Há políticas e maneiras de fazer política [e formas de noticiar uma coisa e outra] que vêm direitinhas de traços de carácter.

O campesinato e o carácter

Nos últimos estertores do derradeiro governo de Guterres, o ministro do Ambiente, José Sócrates, acompanhado de câmaras de televisão, partiu em missão pelo interior do país, a detectar infracções, a repreender camponeses e a aplicar-lhes coimas por terem feito pequenas represas sem a competente licença. A missão era vã e mesquinha, mas era simbólica, como que a dizer «lembrem-se de mim», o herói justiceiro do governo defunto castigando o camponês nefasto que represou uns hectolitros de água para regar umas couves.

A reportagem passou nos noticiários e não chamou muitas atenções. Mas foi pena, porque era reveladora e importante. Era uma questão de carácter e, como viria a ver-se, enormemente promissora.

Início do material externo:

(** * Briefer database package: LISTEN/NOTIFY publish/subscribe layer

    A shallow embedding of the pub/sub part of the database package
    ([getPGInstance], [subscribe], the unsubscribe closure, [hashChannel],
    [publish] and the notification handler) together with the properties
    its specification states about it, and of [init], [prisma],
    [getPGPool] and [recoverFromNotFound] with further properties read off
    the code.

    Modelling conventions.
    - A JavaScript string is its sequence of UTF-16 code units, each a [Z]
      in [0, 65535]; [charCodeAt] is list indexing.  String literals of the
      source are written [str "..."].
    - A JavaScript number holding an integer of magnitude below 2^53 is that
      integer as a [Z]; [x | 0] is [ToInt32].
    - The module-level variables ([dbOptions], [pgInstance], [subscribers])
      are the fields of [State].  [subscribers] is the finite map of the own
      properties of the object, read through [getProperty], which also finds
      the properties inherited from [Object.prototype]; a [Set] is the list
      of its members in insertion order, which is the order [forEach] visits
      them.
    - Callbacks are compared by reference: a callback is an identifier.
    - An [async] function is a computation in the monad [M]; a rejected
      promise is an exception.  Each call runs to completion before the next
      one starts: the properties are about calls that do not overlap, and
      say nothing of what another call sees at an [await] of this one.
    - The database server is a parameter: it decides, from the queries
      already sent on the dedicated connection, whether the next one is
      resolved or rejected, and whether a connection attempt succeeds. *)

From Stdlib Require Import ZArith Lia List Ascii String Bool.
From stdpp Require Import base option list gmap.
Import ListNotations.
Local Open Scope Z_scope.

(** ** JavaScript strings *)

Abbreviation jsstring := (list Z).

Module JsString.

Abbreviation code_unit := Z.

Abbreviation t := (list Z).

Definition well_formed (s : t) : Prop := Forall (fun c => 0 <= c < 65536) s.

(** A string literal of the source. *)
Definition str (s : string) : t :=
  List.map (fun a => Z.of_nat (nat_of_ascii a)) (list_ascii_of_string s).

Definition quotation_mark : code_unit := 34.
Definition reverse_solidus : code_unit := 92.

Fixpoint starts_with (p s : t) : bool :=
  match p, s with
  | [], _ => true
  | a :: p', b :: s' => (a =? b) && starts_with p' s'
  | _ :: _, [] => false
  end.

End JsString.

Abbreviation str := JsString.str.

(** ** [JSON.stringify] on a string (QuoteJSONString of ECMA-262) *)

Module JSON.
Import JsString.

Definition isLeadingSurrogate (c : code_unit) : bool :=
  (55296 <=? c) && (c <=? 56319).

Definition isTrailingSurrogate (c : code_unit) : bool :=
  (56320 <=? c) && (c <=? 57343).

Definition hexDigit (n : Z) : code_unit :=
  if n <? 10 then 48 + n else 87 + n.

(** [\uXXXX] with four lower-case hexadecimal digits. *)
Definition unicodeEscape (c : code_unit) : t :=
  [reverse_solidus; 117;
   hexDigit (Z.shiftr c 12 mod 16); hexDigit (Z.shiftr c 8 mod 16);
   hexDigit (Z.shiftr c 4 mod 16); hexDigit (c mod 16)].

(** One code point that is not a surrogate pair. *)
Definition quoteCodePoint (c : code_unit) : t :=
  if c =? 8 then [reverse_solidus; 98]
  else if c =? 9 then [reverse_solidus; 116]
  else if c =? 10 then [reverse_solidus; 110]
  else if c =? 12 then [reverse_solidus; 102]
  else if c =? 13 then [reverse_solidus; 114]
  else if c =? quotation_mark then [reverse_solidus; quotation_mark]
  else if c =? reverse_solidus then [reverse_solidus; reverse_solidus]
  else if (c <? 32) || isLeadingSurrogate c || isTrailingSurrogate c
       then unicodeEscape c
  else [c].

(** The string is read as code points: a leading surrogate followed by a
    trailing one is a single code point and is copied as it is. *)
Fixpoint quoteCodePoints (s : t) : t :=
  match s with
  | [] => []
  | c :: rest =>
      match rest with
      | d :: rest' =>
          if isLeadingSurrogate c && isTrailingSurrogate d
          then c :: d :: quoteCodePoints rest'
          else quoteCodePoint c ++ quoteCodePoints rest
      | [] => quoteCodePoint c
      end
  end.

Definition stringify (s : t) : t :=
  quotation_mark :: quoteCodePoints s ++ [quotation_mark].

End JSON.

(** ** SQL delimited identifiers

    The quoting the specification asks for, written from its words: the name
    between double quotes, every double quote inside it doubled. *)

Module Sql.
Import JsString.

Definition quoteIdent (s : t) : t :=
  quotation_mark
    :: flat_map (fun c => if c =? quotation_mark then [c; c] else [c]) s
    ++ [quotation_mark].

(** How the server reads the inside of a delimited identifier: two double
    quotes stand for one, a single one ends the identifier.  The result is
    the identifier and the text left after its closing quote. *)
Fixpoint scanBody (s : t) : option (t * t) :=
  match s with
  | [] => None
  | c :: rest =>
      if c =? quotation_mark then
        match rest with
        | d :: rest' =>
            if d =? quotation_mark
            then match scanBody rest' with
                 | Some (name, tl) => Some (quotation_mark :: name, tl)
                 | None => None
                 end
            else Some ([], rest)
        | [] => Some ([], [])
        end
      else match scanBody rest with
           | Some (name, tl) => Some (c :: name, tl)
           | None => None
           end
  end.

(** An identifier is kept up to 63 bytes of its UTF-8 encoding, cut between
    characters.  A surrogate pair is one character of four bytes; a lone
    surrogate reaches the server as a replacement character of three. *)
Definition maxIdentifierBytes : Z := 63.

Definition utf8Bytes (c : code_unit) : Z :=
  if c <? 128 then 1 else if c <? 2048 then 2 else 3.

Fixpoint utf8Length (s : t) : Z :=
  match s with
  | [] => 0
  | c :: rest =>
      match rest with
      | d :: rest' =>
          if JSON.isLeadingSurrogate c && JSON.isTrailingSurrogate d
          then 4 + utf8Length rest'
          else utf8Bytes c + utf8Length rest
      | [] => utf8Bytes c
      end
  end.

Fixpoint clip (budget : Z) (s : t) : t :=
  match s with
  | [] => []
  | c :: rest =>
      match rest with
      | d :: rest' =>
          if JSON.isLeadingSurrogate c && JSON.isTrailingSurrogate d
          then if 4 <=? budget then c :: d :: clip (budget - 4) rest' else []
          else if utf8Bytes c <=? budget
               then c :: clip (budget - utf8Bytes c) rest else []
      | [] => if utf8Bytes c <=? budget then [c] else []
      end
  end.

(** A delimited identifier at the head of [s]: the server refuses one of
    length zero and cuts one that is too long. *)
Definition scanIdent (s : t) : option (t * t) :=
  match s with
  | c :: rest =>
      if c =? quotation_mark then
        match scanBody rest with
        | Some ([], _) => None
        | Some (name, tl) => Some (clip maxIdentifierBytes name, tl)
        | None => None
        end
      else None
  | [] => None
  end.

End Sql.

(** ** [hashChannel] *)

(** [x | 0]: the signed 32-bit integer congruent to [x]. *)
Definition toInt32 (x : Z) : Z := (x + 2 ^ 31) mod 2 ^ 32 - 2 ^ 31.

Definition hashStep (hash : Z) (c : JsString.code_unit) : Z :=
  toInt32 (hash * 31 + c).

(** The loop of [hashChannel]: [hash] after the characters of [channel]. *)
Definition hashLoop (channel : jsstring) (hash : Z) : Z :=
  fold_left hashStep channel hash.

Definition hashChannel (channel : jsstring) : Z :=
  Z.abs (hashLoop channel 0).

(** ** Values of the program *)

(** A function value; two of them are the same member of a [Set] exactly
    when they are the same reference. *)
Inductive callback := Callback (ref : nat).

#[global] Instance callback_eq_dec : EqDecision callback.
Proof. solve_decision. Defined.

(** A thrown value: whether it is an [Error], and its [message]. *)
Record Exn := { instanceofError : bool; message : jsstring }.

Definition Error (msg : jsstring) : Exn :=
  {| instanceofError := true; message := msg |}.

(** The [ssl] field of [InitOptions]. *)
Record SslParams := { rejectUnauthorized : option bool; ca : option jsstring }.

Inductive SslMode :=
| SslPrefer
| SslObject (p : SslParams)
| SslFalse.

Record InitOptions := { connectionString : jsstring; ssl : SslMode }.

(** The [ssl] option handed to [pg.Pool] and [pg.Client]. *)
Inductive SslOption :=
| ssl_undefined
| ssl_object (p : SslParams)
| ssl_false.

Record ClientConfig := { cfg_connectionString : jsstring; cfg_ssl : SslOption }.

Record PGInstance := { pubSubClient : ClientConfig; pool : ClientConfig }.

(** A query sent with [pubSubClient.query(text, values)]. *)
Inductive Value := VNumber (n : Z) | VString (s : jsstring).

Record Query := { text : jsstring; values : list Value }.

Record Notification := { channel : jsstring; payload : option jsstring }.

(** ** [Set] of callbacks, in insertion order *)

Module JsSet.

Abbreviation t := (list callback).

Definition has (x : callback) (s : t) : bool := bool_decide (x ∈ s).

Definition add (x : callback) (s : t) : t := if has x s then s else s ++ [x].

Definition delete (x : callback) (s : t) : t :=
  List.filter (fun y => negb (bool_decide (y = x))) s.

Definition size (s : t) : Z := Z.of_nat (length s).

End JsSet.

Arguments JsSet.add : simpl never.
Arguments JsSet.delete : simpl never.
Arguments JsSet.size : simpl never.

(** ** Reading a property of the registry object

    [subscribers] is created as [{}]: reading [subscribers[key]] finds the
    own property [key] when there is one, and otherwise the property of that
    name that every object inherits from [Object.prototype], when there is
    one.  The inherited values are functions (for [__proto__], the prototype
    object): they are truthy and have no [add], [delete] or [forEach]. *)

Definition objectPrototypeNames : list jsstring :=
  [str "constructor"; str "__defineGetter__"; str "__defineSetter__";
   str "hasOwnProperty"; str "__lookupGetter__"; str "__lookupSetter__";
   str "isPrototypeOf"; str "propertyIsEnumerable"; str "toString";
   str "valueOf"; str "__proto__"; str "toLocaleString"].

Definition inherited (key : jsstring) : bool :=
  bool_decide (key ∈ objectPrototypeNames).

[Eu poderia perguntar-me sobre o carácter de quem julgou que essa digressão era digna de reportagem e transmissão em horário nobre. Mas não me pergunto. Seria como interrogar-me sobre as esperanças e angústias dos criados quando novo amo putativo lhes promete que vai erguer uma mansão nova.]

O capital e o carácter

O ministro Pedro Nuno Santos irritou-se muito com o deputado da Iniciativa Liberal, João Cotrim Figueiredo, por este ter acusado o governo a que ele pertence de recusar aos portugueses o direito de escolha na saúde, na educação, na vida, de lhes recusar, em suma, a liberdade.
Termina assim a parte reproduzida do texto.